Первый раз телевизор я увидел зимой 1958 года у соседей. Стоял он на видном месте посреди комнаты, на столе с занавешенным экраном. Хотелось, чтобы он засветился, на экране появилось изображение. Но по каким-то причинам техника не работала. Только два года спустя, в клубе, увидел, как этот «ящик» работает. В голове не укладывалось, как на маленьком стеклянном пространстве проявляются картины нашей прошлой и нынешней жизни, а диктор наблюдает за нами.
Несколько раз в неделю я бегал в клуб на «телевизор». Не смущали ни холод в зрительном зале, ни неудобства, когда зрителей собиралось больше, чем могло вместить помещение.

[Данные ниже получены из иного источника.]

(* ===== verification/RequestLedger.v ===== *)
(** The request ledger of vs-core (src/libs/vs-core, _request_ledger.py): the durable record of every
    request core has authorized. [register_requests] (_step.py) adds prepared records;
    [advance_ledger] consumes the seven ledger events and forwards each fresh fact to the area that
    owns it (_request_forward.py). *)
From S2P Require Import Prelude Floats CoreValues CoreProofs WaitClock Requests.

(** ** Facts and events (types/records.py) *)

(** What [RequestObserved] and [TargetObservation] share. Evidence, progress, failures, reply errors,
    suspensions and evaluation facts are canonical text: the ledger only passes them on. *)
Record Facts := mk_Facts {
  fa_observation : Observation;
  fa_setup_failure : pystr;
  fa_revision : option RevisionRef;
  fa_evidence : pystr;
  fa_progress : option pystr;
  fa_measurement_failure : option pystr;
  fa_evaluation_result : option pystr;
  fa_suspension : option pystr;
  fa_outcome_schema : option SchemaRef;
  fa_outcome_json : option pystr;
  fa_reply_errors : pystr;
  fa_outcome : option Outcome;
  fa_operation_schema : option OperationSchemaRef;
  fa_outcome_is_registered : bool
}.
#[export] Instance Facts_eta : Eta Facts := fun f =>
  mk_Facts (fa_observation f) (fa_setup_failure f) (fa_revision f) (fa_evidence f) (fa_progress f)
    (fa_measurement_failure f) (fa_evaluation_result f) (fa_suspension f) (fa_outcome_schema f)
    (fa_outcome_json f) (fa_reply_errors f) (fa_outcome f) (fa_operation_schema f) (fa_outcome_is_registered f).
(** A [TargetObservation] with defaults for everything but its observation. *)
Definition only_observed (o : Observation) : Facts :=
  mk_Facts o (py "unknown") None [] None None None None None None [] None None false.

Inductive ReissueProof := NEVER_BEGAN | BEGUN_UNSEALED.
#[export] Instance ReissueProof_eq_dec : EqDecision ReissueProof.
Proof. solve_decision. Defined.

Record TargetObservation := mk_TargetObservation {
  ta_facts : Facts;
  ta_target_resource : option ResourceId;
  ta_reissue : option ReissueProof
}.

Inductive RecordsEvent :=
| RequestPrepared (request : Request) (until : Until) (lifecycle : LifecycleClass)
    (normalized_turn : option pystr) (normalized_measurement : option pystr)
| DispatchAuthorized (request_id : RequestId) (now_at : option Seconds)
| RequestObserved (facts : Facts) (target : option TargetObservation)
| OperationRetireRequested (operation : OperationRef) (scope : Scope)
| RetryDue (request_id : RequestId) (now_at : Seconds)
| RequestUndispatchable (request_id : RequestId)
| BlockedRecordStalled (request_id : RequestId).

(** ** Signals, by the area that consumes them *)

Inductive LedgerSignal :=
| RevisionOperationRequested (request : Request) (authority : RevisionAuthority) (until : Until)
| RegisteredTurnRequested (request : Request) (turn : pystr) (until : Until)
| RegisteredJobRequested (request : Request) (pool : PoolId) (expected : option pystr)
| RevisionOperationObserved (operation_id : pystr) (o : Observation) (revision : option RevisionRef)
| TurnObserved (invocation : InvocationRef) (o : Observation) (suspension : option pystr)
    (output_schema : option SchemaRef) (output_json : option pystr) (reply_errors : pystr)
| RegisteredJobObserved (operation_id : pystr) (o : Observation) (progress : option pystr) (evidence : pystr)
    (evaluation_result : option pystr)
| ScopeAdmissionReopened (attempt : AttemptRef) (continuation_id : ContinuationId) (park_authority : RequestId)
    (operation_id : pystr) (o : Observation) (admission : pystr)
| ReleaseDependencyObserved (attempt : AttemptRef) (dependency : ReleaseDependency) (o : Observation)
| WorkspaceObserved (attempt : AttemptRef) (o : Observation) (revision : option RevisionRef)
| SessionObserved (session_id : SessionId) (o : Observation) (failure : pystr)
| RunInvocationCheckpointObserved (invocation : InvocationRef) (checkpoint_request : RequestId) (o : Observation)
    (revision : option RevisionRef)
| MeasurementSubmissionObserved (o : Observation) (failure : option pystr)
| JobObserved (resource_id : ResourceId) (o : Observation) (progress : option pystr) (evidence : pystr)
    (evaluation_result : option pystr)
| AdoptionObserved (o : Observation) (revision : option RevisionRef)
| DecisionCompleted (decision_id : DecisionId) (status : CompletionStatus).

#[export] Instance Until_eq_dec : EqDecision Until.
Proof. solve_decision. Defined.
#[export] Instance LedgerSignal_eq_dec : EqDecision LedgerSignal.
Proof. solve_decision. Defined.
#[export] Instance OutboundUntil_eq_dec : EqDecision OutboundUntil.
Proof. solve_decision. Defined.
#[export] Instance Outbound_eq_dec : EqDecision Outbound.
Proof. solve_decision. Defined.

(** Signals and outbound requests with their times as numbers: what equality compares. *)
Definition comparable_until (u : Until) : Until := mk_Until (same_time (un_at u)) (un_watches u).
Definition comparable_signal (s : LedgerSignal) : LedgerSignal :=
  match s with
  | RevisionOperationRequested r a u => RevisionOperationRequested r a (comparable_until u)
  | RegisteredTurnRequested r t u => RegisteredTurnRequested r t (comparable_until u)
  | RegisteredJobRequested r p e => RegisteredJobRequested r p e
  | RevisionOperationObserved i o r => RevisionOperationObserved i (comparable o) r
  | TurnObserved i o x s j e => TurnObserved i (comparable o) x s j e
  | RegisteredJobObserved i o p e r => RegisteredJobObserved i (comparable o) p e r
  | ScopeAdmissionReopened a c p i o m => ScopeAdmissionReopened a c p i (comparable o) m
  | ReleaseDependencyObserved a d o => ReleaseDependencyObserved a d (comparable o)
  | WorkspaceObserved a o r => WorkspaceObserved a (comparable o) r
  | SessionObserved i o f => SessionObserved i (comparable o) f
  | RunInvocationCheckpointObserved i c o r => RunInvocationCheckpointObserved i c (comparable o) r
  | MeasurementSubmissionObserved o f => MeasurementSubmissionObserved (comparable o) f
  | JobObserved i o p e r => JobObserved i (comparable o) p e r
  | AdoptionObserved o r => AdoptionObserved (comparable o) r
  | DecisionCompleted i s => DecisionCompleted i s
  end.
Definition signal_eqb (a b : LedgerSignal) : bool := bool_decide (comparable_signal a = comparable_signal b).
Definition comparable_outbound (o : Outbound) : Outbound :=
  mk_Outbound (ou_request o)
    match ou_until o with
    | Within limit watches => Within (same_time limit) watches
    | Inherited => Inherited
    | AtUntil u => AtUntil (comparable_until u)
    | FromDispatch limit watches => FromDispatch (same_time limit) watches
    end.
Definition outbound_eqb (a b : Outbound) : bool := bool_decide (comparable_outbound a = comparable_outbound b).

(** [tuple(dict.fromkeys(...))]: the first of each. *)
Definition fromkeys {A} (eqb : A -> A -> bool) (l : list A) : list A :=
  foldl (fun seen x => if existsb (eqb x) seen then seen else seen ++ [x]) [] l.

(** [OperationResult], the event a search receives. *)
Record OperationResult := mk_OperationResult {
  op_result_operation : pystr;
  op_result_observation : Observation;
  op_result_schema : OperationSchemaRef;
  op_result_json : option pystr;
  op_result_outcome : Outcome
}.

Record LedgerChange := mk_LedgerChange {
  lc_state : RecordsState;
  lc_signals : list LedgerSignal;
  lc_requests : list Outbound;
  lc_events : list OperationResult
}.
Definition kept (state : RecordsState) : LedgerChange := mk_LedgerChange state [] [] [].

(** A request identity conflict and the other typed rejections. *)
Definition ledger_error (path detail : string) : exn := ContractError path detail.
Definition ClosedRecordContradiction : exn := ledger_error "observation" "a later answer contradicts the closed request".

Section Ledger.
Context {digests : Digests}.

(** ** Forwarding (_request_forward.py) *)

Definition declaration (context : RecordsContext) (operation : OperationWire) : result OperationDescriptor :=
  match List.filter (fun d => pystr_eqb (os_kind (od_schema d)) (os_kind (ow_schema_ref operation)))
          (rx_registry context) with
  | [row] =>
    match descriptor_matches (rx_registry context) (ru_operations (rx_run context)) operation
            (os_lifecycle (ow_schema_ref operation)) (od_normalization row) with
    | Proven d => Ok d
    | _ => Err (ledger_error "operation" "requires an exact offered declaration")
    end
  | _ => Err (ledger_error "operation.kind" "unregistered or ambiguous operation")
  end.

Definition records_own (d : OperationDescriptor) : bool :=
  match os_lifecycle (od_schema d) with QUERY | IDEMPOTENT_WRITE => true | _ => false end
  && bool_decide (od_revision_authority d = RA_NONE) && negb (bool_decide (od_normalization d = SCOPE_REOPEN)).

(** The one invocation of a turn-dispatching request. *)
Definition invocation_of (context : RecordsContext) (request : Request) : result InvocationRef :=
  let matches :=
    match rb_body request with
    | ExecuteRegisteredOperation o _ _ _ =>
      List.filter (fun i => bool_decide (in_registered_operation i = Some o) && bool_decide (in_scope i = rb_scope request))
        (rx_invocations context)
    | DispatchTurn turn _ | ResumeSessionTurn turn _ _ _ =>
      List.filter (fun i => pystr_eqb (in_turn i) turn && bool_decide (in_scope i = rb_scope request))
        (rx_invocations context)
    | _ => []
    end in
  match matches with
  | [i] => Ok (in_invocation i)
  | _ => Err (ledger_error "request_id" "turn observation needs one canonical invocation")
  end.

Definition or_else {A} (a b : option A) : option A := match a with Some x => Some x | None => b end.
Definition output_schema (facts : Facts) : option SchemaRef :=
  or_else (fa_outcome_schema facts) (option_map os_outcome_schema (fa_operation_schema facts)).

Definition reopened (context : RecordsContext) (request : Request) (operation_id : pystr) (facts : Facts)
  : result (list LedgerSignal) :=
  let o := fa_observation facts in
  let receipt :=
    find (fun r => bool_decide (Some (dr_decision_id r) = rb_decision_id request)) (ru_receipts (rx_run context)) in
  match match receipt with Some r => dr_decision r | None => None end with
  | Some (C_Operation d) =>
    match op_normalized_scope_reopen d with
    | None => Err (ledger_error "operation" "scope reopen requires its canonical normalization")
    | Some n =>
      let said := match fa_outcome facts with Some (ScopedAdmissionReopenOutcome _ a) => a | _ => py "unknown" end in
      let admission :=
        if negb (bool_decide (ob_status o = OBS_SUCCEEDED)) || negb (ob_terminal o)
        then (if ob_terminal o then py "closed" else py "unknown") else said in
      Ok [ScopeAdmissionReopened (sn_attempt n) (sn_continuation_id n) (sn_park_authority n) operation_id o admission]
    end
  | _ => Err (ledger_error "operation" "scope reopen requires its canonical normalization")
  end.

Definition registered_signal (context : RecordsContext) (record : RequestRecord) (operation_id : pystr)
    (operation : OperationWire) (facts : Facts) : result (list LedgerSignal) :=
  let o := fa_observation facts in
  let request := rr_request record in
  let* d := declaration context operation in
  if bool_decide (od_normalization d = SCOPE_REOPEN) then reopened context request operation_id facts else
  if negb (bool_decide (od_revision_authority d = RA_NONE))
  then Ok [RevisionOperationObserved operation_id o (fa_revision facts)] else
  match os_lifecycle (od_schema d) with
  | SESSION_TURN =>
    let* i := invocation_of context request in
    Ok [TurnObserved i o (fa_suspension facts) (output_schema facts) (fa_outcome_json facts) (fa_reply_errors facts)]
  | OWNED_JOB =>
    Ok [RegisteredJobObserved operation_id o (fa_progress facts) (fa_evidence facts) (fa_evaluation_result facts)]
  | _ => Ok []
  end.

Definition success_without_reply (o : Observation) : bool :=
  ob_terminal o && ob_accepted o && bool_decide (ob_status o = OBS_SUCCEEDED).
Definition reply_owed (o : Observation) (facts : Facts) : bool :=
  success_without_reply o && negb (is_Some_b (fa_suspension facts)) && negb (is_Some_b (fa_outcome_json facts)).

Definition owner_signal (context : RecordsContext) (record : RequestRecord) (facts : Facts)
  : result (list LedgerSignal) :=
  let o := fa_observation facts in
  match rb_body (rr_request record) with
  | ExecuteRegisteredOperation i operation _ _ => registered_signal context record i operation facts
  | EnsureWorkspace a _ | RestoreRevision a _ | SnapshotAndRetain a _ _ | RetainRevision a _ _
  | DiscardWorkspace a | CloseAttemptScope a => Ok [WorkspaceObserved a o (fa_revision facts)]
  | EnsureSession spec _ => Ok [SessionObserved (sp_session_id spec) o (fa_setup_failure facts)]
  | CloseSession i _ _ => Ok [SessionObserved i o (fa_setup_failure facts)]
  | DispatchTurn _ _ | ResumeSessionTurn _ _ _ _ =>
    if reply_owed o facts then Ok [] else
    let* i := invocation_of context (rr_request record) in
    Ok [TurnObserved i o (fa_suspension facts) (fa_outcome_schema facts) (fa_outcome_json facts) (fa_reply_errors facts)]
  | SnapshotAndRetainRun i _ => Ok [RunInvocationCheckpointObserved i (ob_request_id o) o (fa_revision facts)]
  | SubmitMeasurement _ => Ok [MeasurementSubmissionObserved o (fa_measurement_failure facts)]
  | ObserveOwnedJob i | InspectOwnedJob i | CollectEvidence i | CancelOwnedJob i =>
    Ok [JobObserved (match ob_resource_id o with Some r => r | None => i end) o (fa_progress facts)
          (fa_evidence facts) (fa_evaluation_result facts)]
  | AdoptRevision _ | VerifyAdoption _ => Ok [AdoptionObserved o (fa_revision facts)]
  | _ => Ok []
  end.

Незабываемым событием в жизни поселка явился показ первого многосерийного телефильма «Вызываю огонь на себя». Главной героиней там была подпольщица Морозова, к которой приставал полицай, начиная с фразы: «Эх, Мор–р–розова». Его посмотрели все без исключения жители. Неделю с девятнадцати до двадцати часов жизнь лесопункта замирала. На улицах ни пьяных, ни праздношатающихся.
После фильма долгое время у мужиков была фраза: «Эх, Мор–р–розова!»